Melissa Harris-Perry (from the Nation and MSNBC) made a similar ridiculous claim about liberal opposition to some components of President Obama's policies in 2011. Her thesis? That many policies that Obama was criticized for were similar or identical to policies that Bill Clinton put forth. The problem with that is, of course, that lefty progressives -- and I was one at the time, instead of a "burn the whole fucking system and salt the ashes" anarchist like I am today -- were incredibly critical of Bill Clinton's policies as well as Obama's (if you'd like a longer treatment of Harris-Perry's claim, my original post on the topic is right here).

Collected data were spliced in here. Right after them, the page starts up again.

(** ** Reading a cancellation *)

Definition intent_fields : list string :=
  ["schema_version"; "run_id"; "source_version"; "version"; "status"; "actor"; "reason";
   "requested_at"].
(** [set(d) != keys] *)
Definition keys_differ (keys : list string) (d : json) : bool :=
  match d with
  | JObj l => negb (forallb (λ k, k is_in keys) l.*1 && forallb (λ k, k is_in l.*1) keys)
  | _ => true
  end.

Definition invalid_intent (run_id : string) (version : Z) (intent : json) : res bool :=
  Ok (keys_differ intent_fields intent)
  <orM> field_differs (json_item intent "schema_version")
          (Ok (JStr "qs-ai-evaluation-cancel-request/v1"))
  <orM> field_differs (json_item intent "run_id") (Ok (JStr run_id))
  <orM> field_differs (json_item intent "status") (Ok (JStr "cancel_requested"))
  <orM> (source ← json_item intent "source_version";
         target ← json_item intent "version";
         Ok match source with
            | JInt s => (s <? 1) || negb (json_eqb target (JInt (s + 1))) || (version <? s + 1)
            | _ => true
            end).

Definition check_intent (run_id : string) (version : Z) (intent : json) : res unit :=
  if is_null intent then Ok tt
  else
    raise_ifM (invalid_intent run_id version intent)
      (ValueError "Cancellation request audit requires reconciliation") ;;
    operator ← text_field intent "actor";
    reason ← text_field intent "reason";
    requested_at ← iso_item intent "requested_at";
    construct (mk_CancellationDecision operator reason false requested_at) ;;
    Ok tt.

Definition invalid_cancellation (version : Z) (checkpoint progress record : json) : res bool :=
  Ok (negb (is_dict record))
  <orM> status_differs "canceled" progress
  <orM> Ok (negb (is_null checkpoint))
  <orM> (source ← json_get record "source_version";
         Ok match source with JInt s => negb (s =? version - 1) || (s <? 1) | _ => true end)
  <orM> field_differs (json_get record "version") (Ok (JInt version))
  <orM> field_differs (json_get progress "canceled_at") (json_get record "canceled_at")
  <orM> (transitions ← json_item progress "transitions"; Ok (negb (truthy transitions)))
  <orM> (transitions ← json_item progress "transitions";
         field_differs (last_item transitions) (transition record)).

(** [d.pop(k, None)] for every key. *)
Definition without (keys : list string) (d : json) : json :=
  match d with JObj l => JObj (List.filter (λ kv, kv.1 not_in keys) l) | _ => d end.

(** The progress that was canceled. *)
Definition uncanceled_progress (progress record : json) : res json :=
  source ← json_item record "source_status";
  transitions ← list_field progress "transitions";
  Ok (without ["cancellation"; "canceled_checkpoint"; "canceled_at"]
        (set_item "transitions" (JList (removelast transitions)) (set_item "status" source progress))).

(** [run] is the row with the version and the checkpoint that were read with it. *)
Definition read_cancellation (db : DB) (scope : ManagementScope) (run : EvaluationRunRow)
    (version : Z) (checkpoint : json) (now : datetime) : res (string * (EvaluationRunRow * Z)) :=
  let progress := er_progress_json run in
  intent ← json_get progress "cancel_requested";
  check_intent (ms_run_id scope) version intent ;;
  record ← json_get progress "cancellation";
  if is_null record then
    raise_ifM (prepared ← json_get progress "canceled_checkpoint"; Ok (negb (is_null prepared)))
      (ValueError "Canceled preparation requires its original audit") ;;
    text ← (if truthy intent then canonical intent else Ok "");
    Ok (text, (run, version))
  else
    raise_ifM (invalid_cancellation version checkpoint progress record)
      (ValueError "Cancellation audit requires reconciliation") ;;
    original_progress ← uncanceled_progress progress record;
    let original := with_progress original_progress run in
    operator ← text_field record "actor";
    reason ← text_field record "reason";
    discard ← bool_field record "discard";
    canceled_at ← iso_item record "canceled_at";
    decision ← construct (mk_CancellationDecision operator reason discard canceled_at);
    prepared ← json_get progress "canceled_checkpoint";
    expected ← record_for db scope original (version - 1) prepared decision now;
    raise_ifM (canonical_differs record expected)
      (ValueError "Cancellation differs from its source evidence") ;;
    text ← canonical record;
    Ok (text, (original, version - 1)).

(** ** Draining *)

Record CancellationDrainSource : Type := mk_CancellationDrainSource {
  ds_scope : ManagementScope;
  ds_version : Z;
  ds_reason : string;
  ds_at : datetime;
}.

(** [int(s.removeprefix("user:"))] *)
Definition operator_of (s : string) : res Z :=
  let digits := if String.prefix "user:" s then String.substring 5 (String.length s - 5) s else s in
  match py_int digits with
  | Some z => Ok z
  | None => Err (ValueError "invalid literal for int() with base 10")
  end.

Definition read_cancel_drain_source (db : DB) (scope : ManagementScope) (at_ : datetime)
    : res (option CancellationDrainSource) :=
  let run_id := ms_run_id scope in
  match e_checkpoints db !! run_id, run_in db run_id (ms_organization_id scope) with
  | Some (version, checkpoint), Some run =>
    let progress := er_progress_json run in
    intent ← (if truthy progress then json_get progress "cancel_requested" else Ok JNull);
    idle ← Ok (negb (truthy intent)) <orM> negM (status_differs "canceled" progress);
    if idle : bool then Ok None
    else
      undrained ← Ok (negb (is_null checkpoint))
                  <orM> (active ← mapM claim_of (claims_of db run_id);
                         Ok (negb (bool_decide (active = []))))
                  <orM> flag progress "unresolved_result_unknown_count";
      if undrained : bool then Ok None
      else
        requested ← iso_item intent "requested_at";
        operator ← text_field intent "actor";
        operator ← operator_of operator;
        actor_scope ← construct (mk_ManagementScope run_id (ms_organization_id scope) operator);
        reason ← text_field intent "reason";
        at_ ← latest at_ [requested];
        Ok (Some (mk_CancellationDrainSource actor_scope version reason at_))
  | _, _ => Err NoResultFound
  end.

Definition finish_cancellation (scope : ManagementScope) (at_ now : datetime) : tx DB bool :=
  db ← get_db;
  source ← lift (read_cancel_drain_source db scope at_);
  match source with
  | None => mret false
  | Some source =>
    cancel (ds_scope source) (ds_version source) (ds_reason source) (ds_at source) false true now ;;
    mret true
  end.
End operations.

Local Close Scope py_scope.
(* ===== verification/CreatedRuns.v ===== *)
(** * CreatedRuns: what is frozen for a run can be read

    The document that [freeze_run_creation] of [RunCreation] writes is read by the dispatches, by
    the completions, by the reviews and, with the registered documents, by the release gates.  Here:
    every one of these readers gets back what was frozen. *)
From S2P Require Import Prelude PyText PyTime PyHash PyNum PyJson JsonRoundTrip PyIso Transactions.
From S2P Require Import Tables Failure Checkpoint Completion Preflight Actions Resolution Review.
From S2P Require Import Correction Gates Reopening Closure Publication Policies CheckpointRecords.
From S2P Require Import CompletionRecords SlotClaims Projection Acceptance CompletionProgress.
From S2P Require Import Documents CandidatePlan Completions Judgements Suites RunProgress.
From S2P Require Import UnknownDecisions ContractDecisions RunCreation ReviewRecords GateSnapshot.
From S2P Require Import ReviewDecisions RunLifecycle FinalDecisions FinalVerification.

Local Open Scope string_scope.
Local Open Scope Z_scope.

(** The references of a release, each of them constructed. *)
Definition release_refs (r : EvidenceReleaseIdentity) : list FrozenContractRef :=
  [er_suite r; er_prompt r; er_profile r; er_input_schema r; er_output_schema r;
   er_generation_route r; er_semantic_prompt r; er_semantic_output_schema r; er_semantic_route r;
   er_execution_policy r; er_gate_policy r].

Lemma contract_ref_dict ref : constructed ref → contract_ref (ref_dict ref) = Ok ref.
Proof.
  intros Hc. transitivity (construct ref); [by destruct ref|by apply construct_Ok].
Qed.
Lemma release_ref r k ref :
  json_item (release_dict r) k = Ok (ref_dict ref) → constructed ref →
  ref_field (release_dict r) k = Ok ref.
Proof. intros Hk Hc. unfold ref_field. rewrite Hk. by apply contract_ref_dict. Qed.
Lemma release_of_dict r : Forall constructed (release_refs r) → release_of (release_dict r) = Ok r.
Proof.
  intros Hr. unfold release_refs in Hr. rewrite !Forall_cons in Hr. destruct_and! Hr.
  unfold release_of. replace (keys (release_dict r)) with (Ok release_names) by done.
  apply bind_Ok. eexists. split; [done|]. apply bind_Ok_unit. split; [done|].
  repeat (erewrite release_ref; [|reflexivity|assumption]; cbn [mbind res_bind]). by destruct r.
Qed.

Section created.
Context {R : Type}.
Notation DB := (EvaluationTables (CompletionTables R)).
Context {run_assets : RunAssets DB}.

Context (run_id : string) (release : EvidenceReleaseIdentity) (organization_id : Z).
Context (requested_by request_reason : string) (created_at : datetime) (suite : FrozenSuite).
Context (native generation_manifest : option GenerationManifest) (contracts : EvaluationContracts).
Context (execution_mode : string) (plan : RunCreationPlan).

Notation freeze :=
  (freeze_run_creation run_id release organization_id requested_by request_reason created_at suite
     native contracts generation_manifest execution_mode).

Lemma slots_textual : textual (pending_slots suite) = true.
Proof using Type. apply textual_list. by intros []. Qed.
Lemma creation_textual fingerprint extra :
  extra.*1 ∈ [[]; ["generation_manifest_json"; "generation_manifest_fingerprint"]] →
  forallb textual extra.*2 = true →
  textual (JObj (creation_fields run_id release fingerprint organization_id requested_by
                   request_reason created_at suite contracts ++ extra)) = true.
Proof using Type.
  intros Hk Hv. apply textual_object. split.
  - rewrite fmap_app. rewrite elem_of_two in Hk. by destruct Hk as [-> | ->]; apply (bool_decide_unpack _).
  - intros kv [Hin|Hin]%elem_of_app.
    + pose proof slots_textual. unfold creation_fields in Hin.
      repeat (apply elem_of_cons in Hin as [->|Hin]; [done|]). by apply not_elem_of_nil in Hin.
    + rewrite forallb_true in Hv. apply Hv. by apply (list_elem_of_fmap_2 snd).
Qed.

(** The document that the plan of a creation holds. *)
Lemma freeze_Ok_fields :
  freeze = Ok plan →
  ∃ fingerprint extra,
    validate_creation run_id organization_id requested_by request_reason created_at execution_mode
      = Ok tt ∧
    validate_frozen_policies release (policy_definition_json (ec_execution contracts))
      (fp_definition_json (ec_gate contracts)) = Ok tt ∧
    release_fingerprint release = Ok fingerprint ∧
    loads (rp_definition_json plan)
      = Ok (JObj (creation_fields run_id release fingerprint organization_id requested_by
                    request_reason created_at suite contracts ++ extra)) ∧
    plan = mk_RunCreationPlan run_id organization_id requested_by execution_mode
             (rp_definition_json plan) (ec_execution contracts).
Proof using Type.
  unfold freeze_run_creation. intros H. apply bind_Ok_unit in H as [Hv H].
  apply bind_Ok_unit in H as [_ H]. apply bind_Ok_unit in H as [_ H]. cbn zeta in H.
  apply bind_Ok_unit in H as [Hp H]. apply bind_Ok_unit in H as [_ H].
  apply bind_Ok in H as (fingerprint & Hf & H). cbn zeta in H.
  apply bind_Ok in H as (fields & Hx & (text & Ht & [= <-])%bind_Ok).
  assert (∃ extra, fields = (creation_fields run_id release fingerprint organization_id requested_by
            request_reason created_at suite contracts ++ extra)%list ∧ textual (JObj fields) = true)
    as (extra & -> & Htx).
  { assert (∃ extra, fields = (creation_fields run_id release fingerprint organization_id requested_by
      request_reason created_at suite contracts ++ extra)%list ∧ forallb textual extra.*2 = true ∧
      extra.*1 ∈ [[]; ["generation_manifest_json"; "generation_manifest_fingerprint"]])
      as (extra & -> & Hv2 & Hk); [|by exists extra; split; [|apply creation_textual]].
    destruct generation_manifest as [m|]; [ok_inv; eexists; split; [done|]|exists []; rewrite app_nil_r; ok_inv];
      (split; [done|]); by apply (bool_decide_unpack _). }
  exists fingerprint, extra. split_and!; try done. cbn [rp_definition_json].
  rewrite (loads_dumps compact ltac:(by left) ltac:(by left) _ _ Htx Ht). by rewrite written_unsorted.
Qed.

(** The contracts come from the registered documents of the release. *)
Record registered_contracts : Prop := {
  rg_release : Forall constructed (release_refs release);
  rg_policy : execution_policy
      (mk_FrozenPolicyDocument (er_execution_policy release)
         (policy_definition_json (ec_execution contracts))) = Ok (ec_execution contracts);
  rg_gate : fp_reference (ec_gate contracts) = er_gate_policy release;
  rg_time : printable_time created_at = true;
}.

Notation fields fingerprint :=
  (creation_fields run_id release fingerprint organization_id requested_by request_reason created_at
     suite contracts).

Lemma created_release fingerprint extra :
  registered_contracts → creation_release (JObj (fields fingerprint ++ extra)) = Ok release.
Proof using Type.
  intros [Hr _ _ _]. transitivity (release_of (release_dict release)); [done|by apply release_of_dict].
Qed.

Lemma created_policies fingerprint extra :
  registered_contracts →
  validate_frozen_policies release (policy_definition_json (ec_execution contracts))
    (fp_definition_json (ec_gate contracts)) = Ok tt →
  release_fingerprint release = Ok fingerprint →
  frozen_policies (JObj (fields fingerprint ++ extra))
  = Ok (ec_execution contracts, ec_gate contracts).
Proof using Type.
  intros [Hr Hp Hg _] Hv Hf. unfold frozen_policies.
  apply bind_Ok. exists (release_dict release). split; [done|]. rewrite release_of_dict by done.
  cbn [mbind res_bind]. apply bind_Ok. exists (JStr fingerprint). split; [done|]. rewrite Hf.
  cbn [mbind res_bind]. apply bind_Ok_unit. split; [cbn [json_eqb]; by rewrite bool_decide_eq_true_2|].
  apply bind_Ok. exists (policy_definition_json (ec_execution contracts)). split; [done|].
  apply bind_Ok. exists (fp_definition_json (ec_gate contracts)). split; [done|]. rewrite Hv, Hp.
  cbn [mbind res_bind]. rewrite <- Hg. by destruct (ec_gate contracts).
Qed.

Lemma created_documents (db : DB) row fingerprint extra :
  registered_contracts →
  validate_frozen_policies release (policy_definition_json (ec_execution contracts))
    (fp_definition_json (ec_gate contracts)) = Ok tt →
  release_fingerprint release = Ok fingerprint →
  er_frozen_policy row = Some (policy_fingerprint (ec_execution contracts),
                               policy_definition_json (ec_execution contracts)) →
  run_suite db (JObj (fields fingerprint ++ extra)) = Ok suite →
  check_documents db row (JObj (fields fingerprint ++ extra))
  = Ok (mk_FrozenDocuments release fingerprint (ec_execution contracts) (ec_gate contracts) suite).
Proof using Type.
  intros Hreg Hv Hf Hpol Hs. unfold check_documents. rewrite created_release by done.
  cbn [mbind res_bind]. rewrite created_policies by done. cbn [mbind res_bind]. rewrite Hs.
  cbn [mbind res_bind].
  apply bind_Ok. exists (policy_definition_json (ec_execution contracts)). split; [done|].
  apply bind_Ok. exists (fp_definition_json (ec_gate contracts)). split; [done|]. rewrite Hv.
  cbn [mbind res_bind]. apply bind_Ok. exists (JStr fingerprint). split; [done|].
  apply bind_Ok. exists (JStr (fs_definition_json suite)). split; [done|]. rewrite Hf.
  cbn [mbind res_bind]. apply bind_Ok_unit. split.
  { cbn [json_eqb]. by rewrite !bool_decide_eq_true_2. }
  rewrite Hpol. apply bind_Ok_unit. split; [by rewrite bool_decide_eq_true_2|].
  apply bind_Ok_unit. split; [by apply raise_ifM_Ok, (field_same (pending_slots suite)), slots_textual|].
  apply bind_Ok_unit. split; [by apply raise_ifM_Ok, (field_same (pending_preflight suite))|]. done.
Qed.

Lemma created_audit operator row fingerprint extra :
  validate_creation run_id organization_id requested_by request_reason created_at execution_mode = Ok tt →
  er_requested_by row = requested_by →
  is_ok (check_audit (mk_ManagementScope run_id organization_id operator) row
           (JObj (fields fingerprint ++ extra))) = true.
Proof using Type.
  unfold validate_creation. intros Hv Hr. py_inv. unfold check_audit.
  match goal with |- is_ok ?m = true => assert (∃ audit, m = Ok audit) as [? ->]; [|done] end.
  eexists. apply bind_Ok_unit. split.
  { apply raise_ifM_Ok, orM_false. split; by apply (field_same (JStr _)). }
  apply bind_Ok. eexists. split; [done|]. apply bind_Ok. exists request_reason. split; [done|].
  apply bind_Ok_unit. split; [by apply raise_if_Ok|].
  apply bind_Ok. exists (JInt organization_id). split; [done|].
  apply bind_Ok. exists (JStr requested_by). split; [done|]. rewrite Hr.
  apply bind_Ok_unit. split; [|done]. apply raise_if_Ok, negb_false_iff.
  by rewrite !json_eqb_refl.
Qed.

Lemma created_receipt_Ok row fingerprint extra :
  registered_contracts →
  validate_creation run_id organization_id requested_by request_reason created_at execution_mode = Ok tt →
  release_fingerprint release = Ok fingerprint →
  loads (er_definition_json row) = Ok (JObj (fields fingerprint ++ extra)) →
  er_organization_id row = organization_id → er_requested_by row = requested_by →
  is_ok (creation_receipt run_id row) = true.
Proof using Type.
  unfold validate_creation. intros Hreg Hv Hf Hl Ho Hr. py_inv. unfold creation_receipt. rewrite Hl, Ho, Hr.
  match goal with |- is_ok ?m = true => assert (∃ text, m = Ok text) as [? ->]; [|done] end.
  eexists. cbn [mbind res_bind]. apply bind_Ok_unit. split.
  { apply raise_ifM_Ok, orM_false. split; by apply (field_same (JStr _)). }
  apply bind_Ok. eexists. split; [done|]. apply bind_Ok. exists (JStr requested_by). split; [done|].
  apply bind_Ok. exists (JStr request_reason). split; [done|].
  apply bind_Ok. exists (time_json created_at). split; [done|].
  apply bind_Ok. exists (JInt organization_id). split; [done|].
  apply bind_Ok_unit. split.
  { apply raise_ifM_Ok. rewrite !orM_false, Z.eqb_refl, json_eqb_refl, H2, H3 by done.
    split_and!; [done..|]. cbn [iso_value time_json].
    rewrite fromisoformat_isoformat by apply Hreg. cbn [mbind res_bind]. by rewrite H5. }
  rewrite created_release by done. cbn [mbind res_bind]. rewrite Hf. cbn [mbind res_bind].
  apply bind_Ok_unit. split; [by apply raise_ifM_Ok, (field_same (JStr fingerprint))|]. reflexivity.
Qed.

(** C14: A created run can be read by everything that reads it: the row that a creation leaves holds a
    document from which the dispatches and the reviews get the frozen policies, the completions the
    release, the client its receipt and the release gates an audit that matches; and once the suite
    is the registered one, the gates find every frozen document to be the one that was frozen. *)
Theorem created_run_readable (db db' : DB) state :
  registered_contracts → freeze = Ok plan → apply_run_creation plan db = (Ok state, db') →
  ∃ row creation fingerprint,
    e_runs db' !! run_id = Some row ∧ e_checkpoints db' !! run_id = Some (1, JNull) ∧
    loads (er_definition_json row) = Ok creation ∧ creation_release creation = Ok release ∧
    frozen_policies creation = Ok (ec_execution contracts, ec_gate contracts) ∧
    frozen_policy_json db' run_id = Ok (policy_definition_json (ec_execution contracts)) ∧
    is_ok (creation_receipt run_id row) = true ∧
    (∀ operator, is_ok (check_audit (mk_ManagementScope run_id organization_id operator) row creation)
                 = true) ∧
    (run_suite db' creation = Ok suite →
     check_documents db' row creation
     = Ok (mk_FrozenDocuments release fingerprint (ec_execution contracts) (ec_gate contracts) suite)).
Proof using Type.
  intros Hreg (fingerprint & extra & Hv & Hp & Hf & Hl & Hplan)%freeze_Ok_fields
    (transitions & _ & _ & ->)%creation_Ok.
  rewrite Hplan in Hl |- *. cbn [rp_run_id rp_execution_mode rp_organization_id rp_requested_by
    rp_definition_json rp_policy] in *.
  do 2 eexists. exists fingerprint. unfold frozen_policy_json. cbn [e_runs e_checkpoints set_runs set_checkpoints].
  rewrite !lookup_insert_eq. split_and!; [done|done|exact Hl|..].
  - by apply created_release.
  - by apply created_policies.
  - done.
  - by eapply created_receipt_Ok.
  - intros operator. by apply created_audit.
  - intros Hs. by apply created_documents.
Qed.
End created.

Just like Harris-Perry's claims, the claims of some of Hillary Clinton's backers that criticism of Clinton's Wall-Street-friendly, hawkish “centrist” Democrat stances are automatically fueled by sexism are silly when you look at actual examples of sexist treatment of Clinton.

 (For the record, the most frequent and flagrant sexism I've noticed in the media's treatment of Clinton is the frequent use of “Mrs. Clinton” in referring to her, rather than “Senator Clinton” or “Secretary Clinton,” which are both more appropriate prefixes, both stylistically and out of respect.)

Another strange trope I've observed regarding Hillary Clinton is “Clinton nostalgia,” or a yearning for the good old days of the first Clinton Administration, a phenomenon that is especially pronounced among Baby Boomers. I'm well aware that Americans have horrifyingly short memories when it comes to politics, but allow me to point out a few things about those golden, sun-drenched years.

It was Bill Clinton who helped to ruin politics in the US in the 1990s at least as badly as the Republicans did: the GOP by drifting further and further right, and Clinton by moving so far right of the liberal Democrat model (call his approach the Democratic Leadership Counsel / "centrist Democrat" thing if you like) that there is little to no meaningful opposition to said rightward drift.

Obama has governed a lot like Bill Clinton in many ways. Most of his stances (a hawkish foreign policy, health care reform that was invented by the conservative Heritage Foundation and first tried out at a state level by Mitt Romney, etc. etc.), when looked at objectively rather than through the murky lens of Tea Party gibberish, sound much, much more like Ronald Reagan's than FDR's or Carter's, not that either of those fellows were saints. Clinton was the creator of "Don'at Ask, Don't Tell;" Obama was anti-gay marriage until he was forced to support it by his Democratic base and changing poll numbers.



Is Hillary a better choice than any of the GOP candidates currently running or likely to run?

That's a stupid question – of course she is -- and none of her critics, including me, are saying otherwise. The problem is that conservative Democrats like Clinton, by using that argument to get votes, box out any meaningful opposition to the rightward tumble of American politics. This tired, familiar “lesser of two evils” shtick is the attitude that allowed Bill Clinton to oversee the repeal of Glass-Steagall ("The Glass-Steagall law is no longer appropriate" were his exact words in 1999) which caused in no small part the 2008 financial crisis.

These games of political triangulation have real consequences for real people. Playing to the right of the middle and being slightly less awful than Republicans allowed Bill Clinton to throw tens to hundreds of thousands of single mothers off of public assistance through welfare "reform." It's the same phenomenon that allowed President Obama to continue the TARP and bailout programs that George W. Bush started, and it's worth remembering that Obama's Justice Department made sure that not a single upper management Wall Street asshole saw the inside of a jail cell after the dust of the financial crisis had settled.

Clinton nostalgia is the basis of a conservative Democratic tendency that pretty much ensures that the US will continue to drift further and further into batshit crazy conservative country. Speaking strictly as a political junkie and observer who plans on writing in a vote for a Bruce Wayne / Dick Grayson ticket in 2016, I think the question liberal Democrats should be asking themselves is this: was the Clinton administration actually good for liberals?

And if not, why are they lining up for round two?